• [What you have to do]: Word for word, give again the line holding "window: when [can_allocate]" and each line after it to the end of the listing below.

• [Material supplied]:
────────
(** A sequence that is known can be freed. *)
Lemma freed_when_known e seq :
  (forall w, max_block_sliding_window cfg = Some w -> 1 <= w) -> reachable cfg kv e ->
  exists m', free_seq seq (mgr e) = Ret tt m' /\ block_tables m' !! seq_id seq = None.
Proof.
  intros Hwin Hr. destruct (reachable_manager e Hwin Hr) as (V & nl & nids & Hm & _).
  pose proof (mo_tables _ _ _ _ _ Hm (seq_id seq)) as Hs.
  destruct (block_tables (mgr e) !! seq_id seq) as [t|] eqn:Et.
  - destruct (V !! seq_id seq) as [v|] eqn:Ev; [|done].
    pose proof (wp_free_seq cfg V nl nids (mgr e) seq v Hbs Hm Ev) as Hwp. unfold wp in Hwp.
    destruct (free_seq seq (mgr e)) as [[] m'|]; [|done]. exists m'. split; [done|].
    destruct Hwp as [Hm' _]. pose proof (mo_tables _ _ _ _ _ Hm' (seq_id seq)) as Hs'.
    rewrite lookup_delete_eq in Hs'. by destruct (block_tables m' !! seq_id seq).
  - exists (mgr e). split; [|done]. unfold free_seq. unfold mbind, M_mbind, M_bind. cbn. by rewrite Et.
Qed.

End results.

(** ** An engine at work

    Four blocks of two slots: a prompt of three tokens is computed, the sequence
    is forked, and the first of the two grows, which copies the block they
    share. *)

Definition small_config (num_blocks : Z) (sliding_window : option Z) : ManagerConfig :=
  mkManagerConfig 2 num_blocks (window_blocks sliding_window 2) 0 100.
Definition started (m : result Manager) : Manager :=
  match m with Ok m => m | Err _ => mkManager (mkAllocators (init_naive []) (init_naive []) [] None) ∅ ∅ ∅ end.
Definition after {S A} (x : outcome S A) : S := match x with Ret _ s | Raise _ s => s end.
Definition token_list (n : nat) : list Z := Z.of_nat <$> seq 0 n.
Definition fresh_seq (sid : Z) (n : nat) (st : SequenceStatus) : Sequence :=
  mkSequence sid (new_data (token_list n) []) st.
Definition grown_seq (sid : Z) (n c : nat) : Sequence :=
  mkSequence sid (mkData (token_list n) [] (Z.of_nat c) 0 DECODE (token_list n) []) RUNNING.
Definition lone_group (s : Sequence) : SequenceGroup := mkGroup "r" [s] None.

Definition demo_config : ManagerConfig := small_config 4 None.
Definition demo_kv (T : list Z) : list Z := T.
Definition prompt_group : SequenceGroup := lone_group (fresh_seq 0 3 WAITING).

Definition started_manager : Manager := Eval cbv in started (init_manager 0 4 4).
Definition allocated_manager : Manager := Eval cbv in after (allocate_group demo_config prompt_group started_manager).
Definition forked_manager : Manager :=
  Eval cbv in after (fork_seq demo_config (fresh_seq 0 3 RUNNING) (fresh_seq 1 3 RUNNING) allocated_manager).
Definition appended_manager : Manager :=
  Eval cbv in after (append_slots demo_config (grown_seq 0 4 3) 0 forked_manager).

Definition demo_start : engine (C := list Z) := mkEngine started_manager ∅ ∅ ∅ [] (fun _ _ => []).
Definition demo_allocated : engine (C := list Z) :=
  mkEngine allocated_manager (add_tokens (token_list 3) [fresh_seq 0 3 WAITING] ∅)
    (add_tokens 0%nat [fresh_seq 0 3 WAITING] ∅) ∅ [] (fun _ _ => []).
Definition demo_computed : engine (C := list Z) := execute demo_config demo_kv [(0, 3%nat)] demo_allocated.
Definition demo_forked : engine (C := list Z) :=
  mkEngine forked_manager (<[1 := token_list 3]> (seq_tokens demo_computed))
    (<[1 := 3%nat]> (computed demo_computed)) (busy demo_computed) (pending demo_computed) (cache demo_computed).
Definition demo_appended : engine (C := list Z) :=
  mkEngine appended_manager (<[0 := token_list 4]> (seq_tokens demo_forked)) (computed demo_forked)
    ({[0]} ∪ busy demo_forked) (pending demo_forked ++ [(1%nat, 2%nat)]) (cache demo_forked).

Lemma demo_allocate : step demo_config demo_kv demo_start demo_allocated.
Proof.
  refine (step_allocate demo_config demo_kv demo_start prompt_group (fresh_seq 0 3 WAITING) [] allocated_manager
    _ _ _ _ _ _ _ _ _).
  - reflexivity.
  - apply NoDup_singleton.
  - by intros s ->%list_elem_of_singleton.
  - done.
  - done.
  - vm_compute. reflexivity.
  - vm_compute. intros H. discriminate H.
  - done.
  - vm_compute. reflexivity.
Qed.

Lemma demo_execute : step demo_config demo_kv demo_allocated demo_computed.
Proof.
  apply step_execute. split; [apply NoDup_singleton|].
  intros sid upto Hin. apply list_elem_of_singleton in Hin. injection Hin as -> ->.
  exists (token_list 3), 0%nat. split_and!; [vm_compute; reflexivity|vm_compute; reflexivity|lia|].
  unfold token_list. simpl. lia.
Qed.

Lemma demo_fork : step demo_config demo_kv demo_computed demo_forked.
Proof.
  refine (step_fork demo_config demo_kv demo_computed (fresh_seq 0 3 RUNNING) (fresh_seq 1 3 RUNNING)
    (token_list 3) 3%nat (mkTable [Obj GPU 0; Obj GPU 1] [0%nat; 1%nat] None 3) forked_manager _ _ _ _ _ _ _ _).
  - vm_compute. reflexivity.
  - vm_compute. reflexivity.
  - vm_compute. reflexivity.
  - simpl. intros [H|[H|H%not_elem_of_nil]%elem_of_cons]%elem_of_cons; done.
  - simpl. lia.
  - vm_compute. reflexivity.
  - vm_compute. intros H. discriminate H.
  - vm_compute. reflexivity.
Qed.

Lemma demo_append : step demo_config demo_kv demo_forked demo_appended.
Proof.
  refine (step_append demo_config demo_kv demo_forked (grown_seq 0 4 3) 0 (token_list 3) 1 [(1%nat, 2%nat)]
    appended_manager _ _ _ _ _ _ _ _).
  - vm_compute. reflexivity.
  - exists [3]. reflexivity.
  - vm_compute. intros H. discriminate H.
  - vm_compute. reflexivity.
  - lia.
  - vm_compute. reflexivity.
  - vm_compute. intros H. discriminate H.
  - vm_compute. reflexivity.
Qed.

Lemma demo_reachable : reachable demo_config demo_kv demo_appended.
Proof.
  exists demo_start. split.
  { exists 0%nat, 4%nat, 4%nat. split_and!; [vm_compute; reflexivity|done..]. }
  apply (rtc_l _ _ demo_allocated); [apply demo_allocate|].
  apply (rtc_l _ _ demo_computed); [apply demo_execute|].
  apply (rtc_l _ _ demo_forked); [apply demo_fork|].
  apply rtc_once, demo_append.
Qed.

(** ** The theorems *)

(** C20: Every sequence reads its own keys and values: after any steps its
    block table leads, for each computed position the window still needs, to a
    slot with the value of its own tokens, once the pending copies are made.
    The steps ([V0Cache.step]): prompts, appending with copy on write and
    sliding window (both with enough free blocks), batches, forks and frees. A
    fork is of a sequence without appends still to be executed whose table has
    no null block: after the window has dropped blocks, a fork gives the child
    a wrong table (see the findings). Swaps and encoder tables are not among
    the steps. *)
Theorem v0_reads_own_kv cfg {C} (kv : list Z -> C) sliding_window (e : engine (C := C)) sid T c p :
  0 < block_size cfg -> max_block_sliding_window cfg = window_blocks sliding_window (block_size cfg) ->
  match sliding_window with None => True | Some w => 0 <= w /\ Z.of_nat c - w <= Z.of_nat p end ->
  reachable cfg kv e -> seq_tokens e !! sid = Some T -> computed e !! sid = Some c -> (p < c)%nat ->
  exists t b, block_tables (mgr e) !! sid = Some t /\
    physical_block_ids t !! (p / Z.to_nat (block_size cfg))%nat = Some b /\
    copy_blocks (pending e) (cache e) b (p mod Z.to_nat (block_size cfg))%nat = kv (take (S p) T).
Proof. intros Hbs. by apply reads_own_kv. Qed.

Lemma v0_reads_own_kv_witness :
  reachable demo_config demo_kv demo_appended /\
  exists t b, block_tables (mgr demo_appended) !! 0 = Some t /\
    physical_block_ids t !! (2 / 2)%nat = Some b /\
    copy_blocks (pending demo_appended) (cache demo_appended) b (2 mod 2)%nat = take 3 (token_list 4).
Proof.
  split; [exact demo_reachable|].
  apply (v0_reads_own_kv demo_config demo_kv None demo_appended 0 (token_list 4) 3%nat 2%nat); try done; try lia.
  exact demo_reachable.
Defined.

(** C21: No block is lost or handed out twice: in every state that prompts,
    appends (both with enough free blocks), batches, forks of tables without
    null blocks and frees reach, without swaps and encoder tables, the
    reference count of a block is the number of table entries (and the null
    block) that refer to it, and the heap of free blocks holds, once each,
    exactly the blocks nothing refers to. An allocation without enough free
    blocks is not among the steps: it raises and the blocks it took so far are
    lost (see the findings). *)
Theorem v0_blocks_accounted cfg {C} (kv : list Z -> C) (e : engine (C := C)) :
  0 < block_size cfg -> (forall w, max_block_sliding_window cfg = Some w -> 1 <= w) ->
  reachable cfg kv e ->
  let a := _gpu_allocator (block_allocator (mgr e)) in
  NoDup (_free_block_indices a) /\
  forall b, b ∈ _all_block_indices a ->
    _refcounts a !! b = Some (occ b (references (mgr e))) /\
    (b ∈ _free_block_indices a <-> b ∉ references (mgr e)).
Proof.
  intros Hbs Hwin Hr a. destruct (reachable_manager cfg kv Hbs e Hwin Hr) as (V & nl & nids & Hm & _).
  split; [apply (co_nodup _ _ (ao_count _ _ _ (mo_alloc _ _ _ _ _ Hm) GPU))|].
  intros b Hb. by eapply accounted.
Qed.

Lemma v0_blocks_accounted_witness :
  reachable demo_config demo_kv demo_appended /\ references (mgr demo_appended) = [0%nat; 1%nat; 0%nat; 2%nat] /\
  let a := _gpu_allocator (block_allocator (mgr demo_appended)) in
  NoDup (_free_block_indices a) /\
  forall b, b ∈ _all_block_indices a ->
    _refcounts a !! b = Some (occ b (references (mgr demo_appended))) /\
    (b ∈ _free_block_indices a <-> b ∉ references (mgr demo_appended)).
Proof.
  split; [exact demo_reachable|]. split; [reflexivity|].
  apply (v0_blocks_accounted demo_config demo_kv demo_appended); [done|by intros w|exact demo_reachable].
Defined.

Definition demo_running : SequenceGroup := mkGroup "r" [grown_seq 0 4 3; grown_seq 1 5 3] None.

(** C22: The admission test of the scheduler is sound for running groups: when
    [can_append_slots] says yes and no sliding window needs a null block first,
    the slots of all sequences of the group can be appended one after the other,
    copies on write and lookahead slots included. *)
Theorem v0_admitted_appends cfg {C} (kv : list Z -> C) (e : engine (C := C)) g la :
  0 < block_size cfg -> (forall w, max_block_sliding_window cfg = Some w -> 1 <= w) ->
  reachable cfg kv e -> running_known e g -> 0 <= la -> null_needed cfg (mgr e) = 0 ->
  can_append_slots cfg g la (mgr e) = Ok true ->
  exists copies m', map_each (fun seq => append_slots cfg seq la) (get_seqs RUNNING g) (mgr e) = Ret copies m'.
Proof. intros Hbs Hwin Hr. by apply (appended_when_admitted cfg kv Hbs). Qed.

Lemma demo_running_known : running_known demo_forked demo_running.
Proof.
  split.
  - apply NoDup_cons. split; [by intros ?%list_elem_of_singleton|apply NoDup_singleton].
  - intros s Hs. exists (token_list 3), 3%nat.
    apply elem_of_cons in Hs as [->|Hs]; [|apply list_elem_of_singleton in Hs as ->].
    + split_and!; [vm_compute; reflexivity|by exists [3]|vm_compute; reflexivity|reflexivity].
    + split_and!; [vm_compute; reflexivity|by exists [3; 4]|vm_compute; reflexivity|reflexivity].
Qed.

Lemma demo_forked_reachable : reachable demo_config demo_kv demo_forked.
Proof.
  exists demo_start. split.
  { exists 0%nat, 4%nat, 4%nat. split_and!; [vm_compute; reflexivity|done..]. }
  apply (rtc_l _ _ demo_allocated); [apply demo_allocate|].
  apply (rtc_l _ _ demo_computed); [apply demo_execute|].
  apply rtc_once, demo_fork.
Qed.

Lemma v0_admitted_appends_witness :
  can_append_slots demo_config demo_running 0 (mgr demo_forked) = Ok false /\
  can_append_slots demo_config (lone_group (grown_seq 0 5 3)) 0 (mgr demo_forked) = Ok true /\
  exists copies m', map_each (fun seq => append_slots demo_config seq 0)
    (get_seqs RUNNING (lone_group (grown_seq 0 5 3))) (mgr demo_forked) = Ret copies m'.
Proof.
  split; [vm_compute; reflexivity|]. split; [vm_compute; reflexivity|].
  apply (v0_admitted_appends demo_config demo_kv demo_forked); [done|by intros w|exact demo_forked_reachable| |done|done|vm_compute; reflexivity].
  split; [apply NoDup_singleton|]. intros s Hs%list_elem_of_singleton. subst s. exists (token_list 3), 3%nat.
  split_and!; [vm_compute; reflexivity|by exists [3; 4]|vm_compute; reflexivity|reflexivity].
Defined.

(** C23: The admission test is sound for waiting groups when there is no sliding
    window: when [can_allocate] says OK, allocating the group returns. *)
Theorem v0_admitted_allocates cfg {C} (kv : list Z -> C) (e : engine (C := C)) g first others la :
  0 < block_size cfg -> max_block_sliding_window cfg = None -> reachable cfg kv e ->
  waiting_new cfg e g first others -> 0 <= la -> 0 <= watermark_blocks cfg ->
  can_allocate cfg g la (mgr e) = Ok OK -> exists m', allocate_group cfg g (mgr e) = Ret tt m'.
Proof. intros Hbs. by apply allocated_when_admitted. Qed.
────────
• [Result below]:
    window: when [can_allocate] says OK, allocating the group returns. *)
Theorem v0_admitted_allocates cfg {C} (kv : list Z -> C) (e : engine (C := C)) g first others la :
  0 < block_size cfg -> max_block_sliding_window cfg = None -> reachable cfg kv e ->
  waiting_new cfg e g first others -> 0 <= la -> 0 <= watermark_blocks cfg ->
  can_allocate cfg g la (mgr e) = Ok OK -> exists m', allocate_group cfg g (mgr e) = Ret tt m'.
Proof. intros Hbs. by apply allocated_when_admitted. Qed.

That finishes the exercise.